Miscellaneous headline

Monitoring DNS Availability

Pretty much all Internet communication relies on the availability of the DNS system. If the DNS is down, the Internet seems down.
DNS monitor check every Internet facing authoritative DNS server for the monitored domain, making sure that the domain is responding to queries.


All connections, with very few exceptions between computer hosts are preceded by a DNS call to help the connecting host to find out to which IP address to connect. If the DNS call fails no connection will be attempted. That is why DNS Availability is key!

In todays world where everything rely on fast connections and load times you need to make sure that the DNS is is not causing any of it.

The DNS protocol were designed back in the 80's. Even though the protocol has evolved over the years the availability and load balancing implementations remain virtually untouched.

Resolver cache

To limit the number of queries directed to authoritative servers (to save bandwidth and increase speed) a DNS resolver will always try to respond with cached data. The resolver iteration process and resolver cache are explained and illustrated in the DNS Tutorial part 1. So instead of me repeating myself please take a look there if you need some refreshing on the subject.

A resolver will only query an authoritative server if it can't find the response in its cache. On a normally utilised resolver the query responses will most likely originate from the resolver cache. Let us not forget that cached data may also exist on a local machine as well.

With this in mind even if you can reach your intended host the authoritative DNS server or servers for that host/domain could actually be down. You wouldn't know for sure until the cached data in your stub and recursive resolver has been dropped by exhausting the record TTL. The only way to know for sure if the authoritative DNS servers are available is to query them directly and bypass cached data altogether.

DNS Availability

Two or more authoritative DNS servers are normally used for redundancy to mitigate risks and enable load balancing.. This in turn brings up another issue, that of how the resolvers know if a server is available or not.Remember that the DNS protocol for the most part uses UDP as transport and doesn't rely on heart-beat like other modern network equipment (unless your have built your DNS infrastructure behind load balancers)!

When the resolver iterate through the domain infrastructure to resolve a query it receive and build a list of nameservers authoritative for relevant domains. The servers are listed in random order and the resolver will query the first nameserver from that list.
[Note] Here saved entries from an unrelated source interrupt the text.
(** ** Observations for the further properties *)

(** Sum of the counts of all entries. *)
Definition total_count (es : list entry) : Z :=
  fold_right (fun e acc => snd e + acc) 0 es.

(** Number of nodes on the longest path from the root down. *)
Fixpoint avl_depth (t : AVL.tree) : Z :=
  match t with
  | AVL.Empty => 0
  | AVL.AVLNode _ l r _ _ => 1 + Z.max (avl_depth l) (avl_depth r)
  end.

(** Every node's subtrees differ in depth by at most one; the stored
    [height] fields play no part. *)
Fixpoint depth_balanced (t : AVL.tree) : Prop :=
  match t with
  | AVL.Empty => True
  | AVL.AVLNode _ l r _ _ =>
      Z.abs (avl_depth l - avl_depth r) <= 1 /\
      depth_balanced l /\ depth_balanced r
  end.

(** The tree in which every node has only a right (left) child. *)
Definition right_chain (values : list Z) : BST.tree :=
  fold_right (fun v t => BST.BSTNode v BST.Empty t 1) BST.Empty values.

Definition left_chain (values : list Z) : BST.tree :=
  fold_right (fun v t => BST.BSTNode v t BST.Empty 1) BST.Empty values.


(** What [benchmark_operation] needs of its argument [tree_class]: a
    constructor and the four methods. *)
Record tree_class : Type := {
  tc_tree : Type;
  tc_new : result tc_tree;
  tc_insert : tc_tree -> Z -> result tc_tree;
  tc_get_max : tc_tree -> result Z;
  tc_get_min : tc_tree -> result Z;
  tc_get_sum : tc_tree -> result Z
}.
If that server is unresponsive for any reason the resolver will proceed with a query to the next server in the list and so on until a response is received or the list is exhausted.

This is where things get interesting. The DNS protocol doesn't really go into detail on how this failover should work. Only that it should work. So much have been left to the vendors to figure out and make its own implementation. Some resolver vendors only wait a couple of seconds for a response before continue to the next server in the list while others leave it to the TCP/IP stack to work it out, usually with a 30 or more seconds delay before continuing. A 30 or more seconds delay caused by a non-responsive DNS server is simply not ok. On an interactive session a user would definitely klick on the next google link. If you run a web shop or similar this would probably mean a lost customer.

DNSmonitor makes a huge difference in this area! We monitor the publicly available authoritative DNS servers for a customer domain we will find if a server is unresponsive and/or is prone to time-outs. This will be processed and reported to the monitor dashboard. And since we aren't biased by providing the actual DNS service we will simply provide the information in a neutral fashion.

Internet view

Most organisations use a split horizon setup where the internal and externa DNS name space are different and usually reside on different DNS servers. Problems with the external name space and DNS infrastructure can be hard to detect unless monitored closely. On the internal network you can rely on that your users will detect any DNS or resolver problems before your monitoring system does. On the Internet you normally don't have that luxury...